Understanding Iran
There is a striking tendency among people in modern Western governments not to recognize the existence of evil in the world. My professional career has largely been spent studying evil. My Ph.D. is in Modern European History, and I studied fascism. Before that I was research assistant for a historian named George Mosse, who wrote books on National Socialism. People from my generation studied these things because we were trying desperately to understand how men like Hitler, Mussolini, and Stalin came to power, and why nobody saw it coming and understood what was at stake. Why was there the humiliation of Munich and then the Nazi invasion of Poland before an appeasement government in Britain fell and Winston Churchill came to power? Why did it require Pearl Harbor for the U.S. to enter World War II? Could we get to the point where we understood these evil regimes so well that when the next one came along we would see it coming and stop it in its tracks? But over the past 30 years we have seen the same situation play out with Iran, and still we dream of negotiation.

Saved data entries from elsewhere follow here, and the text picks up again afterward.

(** *** Reads *)

Lemma manager_get tx key (rm rm' : Manager) g :
  RangeManager.wf rm -> RangeManager.get tx now now key rm = (rm', Some (Ok g)) ->
  RangeManager.val g = RangeManager.view rm key /\ RangeManager.same_view rm rm'.
Proof.
  intros Hwf. unfold RangeManager.get.
  assert (Hv : RangeManager.same_view rm (RangeManager.get_begin tx now now key rm).1).
  { split; [apply RangeManager.get_begin_pending|]. unfold RangeManager.get_begin.
    repeat (case_match; try done). }
  destruct (RangeManager.get_begin tx now now key rm) as [rm1 [c|e|]] eqn:Eb; [|done..].
  destruct (RangeManager.lock_granted c rm1); [|done]. intros [= <- Hg].
  destruct (RangeManager.same_view_reads _ _ Hv) as (Hview & _).
  assert (Hwf1 : RangeManager.wf rm1).
  { by destruct Hv as [Hp _]; apply (RangeManager.same_pending_wf rm). }
  destruct (RangeManager.state rm1) as [| |st1|] eqn:Est;
    try (by unfold RangeManager.get_locked in Hg; rewrite Est in Hg).
  pose proof (RangeManager.get_locked_view rm1 st1 key Hwf1 Est) as Hl. rewrite Hg in Hl.
  destruct Hl as [-> _]. by rewrite Hview.
Qed.

Lemma get_keys_view info h keys leader reads deps (sv : Server Manager) rid rm sv' res :
  loaded_ranges sv !! rid = Some h -> managers sv !! h = Some rm -> RangeManager.wf rm ->
  get_keys info h (Some <$> keys) leader reads deps sv = (sv', Ok res) ->
  res.1.2.*2 = reads.*2 ++ (RangeManager.view rm <$> keys).
Proof.
  revert leader reads deps sv rm; induction keys as [|k keys IH]; intros leader reads deps sv rm Hh Hm Hwf.
  { cbn. intros [= _ <-]. cbn. by rewrite app_nil_r. }
  intros (s1 & g & Hc & Hr)%m_then_ok.
  destruct (call_manager h (r_get info k) sv rid rm Hh Hm) as (Hh1 & Hm1 & Ha).
  rewrite Hc in Hh1, Hm1, Ha. destruct (Ha g) as [Hg _]. specialize (Hg eq_refl). cbn in Hm1, Hg.
  destruct (RangeManager.get info now now k rm) as [rm1 a] eqn:Eg. cbn in Hm1, Hg. subst a.
  destruct (manager_get _ _ _ _ _ Hwf Eg) as [Hv Hs].
  rewrite (IH _ _ _ _ _ Hh1 Hm1 (RangeManager.same_pending_wf _ _ (proj1 Hs) Hwf) Hr).
  destruct (RangeManager.same_view_reads _ _ Hs) as (Hview & _). rewrite fmap_app. cbn.
  rewrite Hv, <- app_assoc. cbn. do 2 f_equal. apply list_fmap_ext. auto.
Qed.

(** a get that succeeds reads what the manager of the range shows *)
Lemma reads_view tx timeout range keys (sv sv' : Server Manager) rm st res :
  manager_at (range_id range) sv = Some rm -> RangeManager.state rm = RangeManager.Loaded st ->
  RangeManager.wf rm -> local_reads now tx timeout range keys sv = (sv', Ok res) ->
  res.1.2.*2 = RangeManager.view rm <$> keys.
Proof.
  intros (h & Hh & Hm)%manager_at_Some Hst Hwf. unfold local_reads. unfold m_then at 1. cbn [m_modify].
  set (sv0 := maybe_start_transaction now tx (Some timeout) sv).
  assert (loaded_ranges sv0 = loaded_ranges sv /\ managers sv0 = managers sv) as [Hl0 Hm0].
  { unfold sv0, maybe_start_transaction. by case_match. }
  rewrite <- Hl0 in Hh. rewrite <- Hm0 in Hm. unfold m_then at 1.
  rewrite (load_loaded range sv0 h rm st) by done. unfold m_then at 1, get_transaction_info.
  destruct (transaction_table sv0 !! tx) as [info|]; [|done].
  intros (s1 & r1 & Hk & [= _ <-])%m_then_ok. cbn.
  apply (get_keys_view _ _ _ _ _ _ _ _ _ _ _ Hh Hm Hwf Hk).
Qed.

End Service.
End RangeService.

In Natan Sharansky’s useful formulation, if you want to know how a country will behave internationally, look at the way it treats its own people. The Iranian regime treats its people with total contempt. Consider its treatment of women. Although you will never hear the American women’s rights movement complain about it, women in Iran are officially worth half a man. It is in Iran’s Constitution. If a woman who is pregnant with a male fetus gets killed in an automobile accident, Sharia law requires the guilty party in the other car to pay a full fine for the fetus and only half that fine for the woman. This carries through every aspect of Iranian society. Women can’t own or dispose of property. If a woman’s husband dies, the family of the husband disposes of his estate. That’s the contempt that awaits us if the Iranians have their way. In fact, they view the entire non-Muslim world as worth even less than Muslim women.
But I repeat: They tell us America is the problem nation. People who grew up and live in America have the gall to tell us that. Again I say: Ha! America is the shining city on a hill compared to the rest of the world. But as we kick God out of our American dream, so God will let our dream fade.